## Input material
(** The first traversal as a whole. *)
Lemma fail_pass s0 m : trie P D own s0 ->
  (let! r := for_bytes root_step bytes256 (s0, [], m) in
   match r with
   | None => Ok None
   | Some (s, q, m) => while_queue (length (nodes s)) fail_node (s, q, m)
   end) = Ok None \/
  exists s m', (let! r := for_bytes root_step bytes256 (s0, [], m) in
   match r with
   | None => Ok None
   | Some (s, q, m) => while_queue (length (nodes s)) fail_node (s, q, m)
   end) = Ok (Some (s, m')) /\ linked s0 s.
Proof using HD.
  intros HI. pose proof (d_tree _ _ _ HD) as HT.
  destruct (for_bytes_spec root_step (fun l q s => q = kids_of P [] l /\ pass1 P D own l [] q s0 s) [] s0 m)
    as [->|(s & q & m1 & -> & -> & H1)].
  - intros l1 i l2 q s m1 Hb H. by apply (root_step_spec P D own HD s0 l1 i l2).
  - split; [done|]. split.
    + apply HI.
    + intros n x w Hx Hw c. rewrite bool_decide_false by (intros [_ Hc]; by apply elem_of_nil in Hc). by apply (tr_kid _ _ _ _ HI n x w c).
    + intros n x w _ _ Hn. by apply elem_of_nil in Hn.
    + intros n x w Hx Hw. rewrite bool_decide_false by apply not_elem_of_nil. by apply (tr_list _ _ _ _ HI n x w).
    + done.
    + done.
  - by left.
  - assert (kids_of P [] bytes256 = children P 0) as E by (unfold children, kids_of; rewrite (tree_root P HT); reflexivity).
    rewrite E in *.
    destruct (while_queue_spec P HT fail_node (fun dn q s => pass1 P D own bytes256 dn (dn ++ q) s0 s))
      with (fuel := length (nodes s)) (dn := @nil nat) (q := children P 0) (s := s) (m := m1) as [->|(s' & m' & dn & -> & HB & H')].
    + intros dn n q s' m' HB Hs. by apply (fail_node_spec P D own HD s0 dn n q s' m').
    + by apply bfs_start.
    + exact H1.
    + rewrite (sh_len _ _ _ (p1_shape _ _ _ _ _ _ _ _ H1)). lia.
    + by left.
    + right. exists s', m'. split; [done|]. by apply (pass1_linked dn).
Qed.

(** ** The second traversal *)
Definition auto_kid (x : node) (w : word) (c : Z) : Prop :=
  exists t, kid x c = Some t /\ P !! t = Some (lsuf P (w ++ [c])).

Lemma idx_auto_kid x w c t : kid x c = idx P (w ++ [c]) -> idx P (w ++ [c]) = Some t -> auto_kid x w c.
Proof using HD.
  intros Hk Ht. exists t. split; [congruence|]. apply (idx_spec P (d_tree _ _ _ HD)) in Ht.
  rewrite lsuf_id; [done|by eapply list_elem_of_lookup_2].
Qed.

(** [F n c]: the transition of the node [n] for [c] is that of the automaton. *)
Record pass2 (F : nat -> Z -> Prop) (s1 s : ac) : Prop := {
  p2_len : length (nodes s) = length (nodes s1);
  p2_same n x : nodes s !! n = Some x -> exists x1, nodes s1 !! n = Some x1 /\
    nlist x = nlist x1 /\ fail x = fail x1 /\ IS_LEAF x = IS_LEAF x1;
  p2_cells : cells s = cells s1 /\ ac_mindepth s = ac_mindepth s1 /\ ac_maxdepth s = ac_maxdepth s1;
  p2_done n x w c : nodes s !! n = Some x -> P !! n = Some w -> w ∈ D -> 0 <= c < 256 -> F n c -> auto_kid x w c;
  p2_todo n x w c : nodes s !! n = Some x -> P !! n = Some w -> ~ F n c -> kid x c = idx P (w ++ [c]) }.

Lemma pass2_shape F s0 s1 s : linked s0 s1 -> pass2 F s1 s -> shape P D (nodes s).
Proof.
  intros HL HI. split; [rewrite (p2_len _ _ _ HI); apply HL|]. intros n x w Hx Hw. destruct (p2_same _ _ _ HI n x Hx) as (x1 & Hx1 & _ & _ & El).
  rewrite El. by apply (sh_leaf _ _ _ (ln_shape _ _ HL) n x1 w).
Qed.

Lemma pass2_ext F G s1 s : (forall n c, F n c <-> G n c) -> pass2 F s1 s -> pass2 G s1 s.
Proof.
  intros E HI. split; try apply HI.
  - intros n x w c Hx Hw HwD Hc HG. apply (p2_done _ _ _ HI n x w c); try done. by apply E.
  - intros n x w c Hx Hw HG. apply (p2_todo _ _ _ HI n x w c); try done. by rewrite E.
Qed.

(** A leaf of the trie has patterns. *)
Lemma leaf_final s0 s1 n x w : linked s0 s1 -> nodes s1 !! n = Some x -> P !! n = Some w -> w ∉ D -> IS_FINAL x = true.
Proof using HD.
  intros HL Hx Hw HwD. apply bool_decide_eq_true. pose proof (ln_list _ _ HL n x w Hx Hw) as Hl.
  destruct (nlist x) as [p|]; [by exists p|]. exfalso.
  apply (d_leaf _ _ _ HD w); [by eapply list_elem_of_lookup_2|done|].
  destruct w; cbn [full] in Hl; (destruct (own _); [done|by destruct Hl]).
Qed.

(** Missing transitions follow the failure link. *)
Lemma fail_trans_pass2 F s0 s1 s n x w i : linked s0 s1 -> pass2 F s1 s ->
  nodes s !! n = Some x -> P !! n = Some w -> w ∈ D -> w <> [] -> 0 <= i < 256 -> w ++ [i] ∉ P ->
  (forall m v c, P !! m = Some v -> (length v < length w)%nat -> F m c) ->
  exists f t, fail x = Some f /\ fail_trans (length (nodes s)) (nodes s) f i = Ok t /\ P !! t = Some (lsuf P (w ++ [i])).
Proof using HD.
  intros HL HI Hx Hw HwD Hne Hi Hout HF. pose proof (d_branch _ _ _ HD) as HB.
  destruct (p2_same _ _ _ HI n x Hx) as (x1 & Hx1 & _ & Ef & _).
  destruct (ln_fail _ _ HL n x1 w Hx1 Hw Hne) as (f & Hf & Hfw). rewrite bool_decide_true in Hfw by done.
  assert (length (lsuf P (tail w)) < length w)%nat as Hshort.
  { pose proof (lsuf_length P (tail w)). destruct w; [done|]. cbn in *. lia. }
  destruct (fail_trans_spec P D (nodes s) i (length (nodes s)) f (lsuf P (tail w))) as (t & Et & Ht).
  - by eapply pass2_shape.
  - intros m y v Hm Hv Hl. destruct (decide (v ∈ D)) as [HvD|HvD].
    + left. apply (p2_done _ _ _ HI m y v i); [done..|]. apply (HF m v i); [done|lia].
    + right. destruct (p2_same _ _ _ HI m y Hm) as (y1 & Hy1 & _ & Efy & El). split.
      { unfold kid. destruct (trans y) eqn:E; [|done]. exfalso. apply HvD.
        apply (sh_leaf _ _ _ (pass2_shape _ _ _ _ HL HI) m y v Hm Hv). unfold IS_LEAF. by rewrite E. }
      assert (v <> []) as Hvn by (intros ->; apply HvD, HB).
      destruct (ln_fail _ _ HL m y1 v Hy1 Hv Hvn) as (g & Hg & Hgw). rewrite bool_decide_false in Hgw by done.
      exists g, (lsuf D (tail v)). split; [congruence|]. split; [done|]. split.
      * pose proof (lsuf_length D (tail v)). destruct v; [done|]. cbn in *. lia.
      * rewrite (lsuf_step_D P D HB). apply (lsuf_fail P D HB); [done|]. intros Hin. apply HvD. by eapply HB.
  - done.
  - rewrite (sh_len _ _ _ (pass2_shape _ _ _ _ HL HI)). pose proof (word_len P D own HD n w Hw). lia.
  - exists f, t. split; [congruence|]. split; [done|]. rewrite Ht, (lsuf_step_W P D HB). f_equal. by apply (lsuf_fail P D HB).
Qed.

## Your task
Starting at the line that contains "- rewrite (sh_len", copy each line through the last line of the listing, and copy nothing else.

## Answer box
  - rewrite (sh_len _ _ _ (pass2_shape _ _ _ _ HL HI)). pose proof (word_len P D own HD n w Hw). lia.
  - exists f, t. split; [congruence|]. split; [done|]. rewrite Ht, (lsuf_step_W P D HB). f_equal. by apply (lsuf_fail P D HB).
Qed.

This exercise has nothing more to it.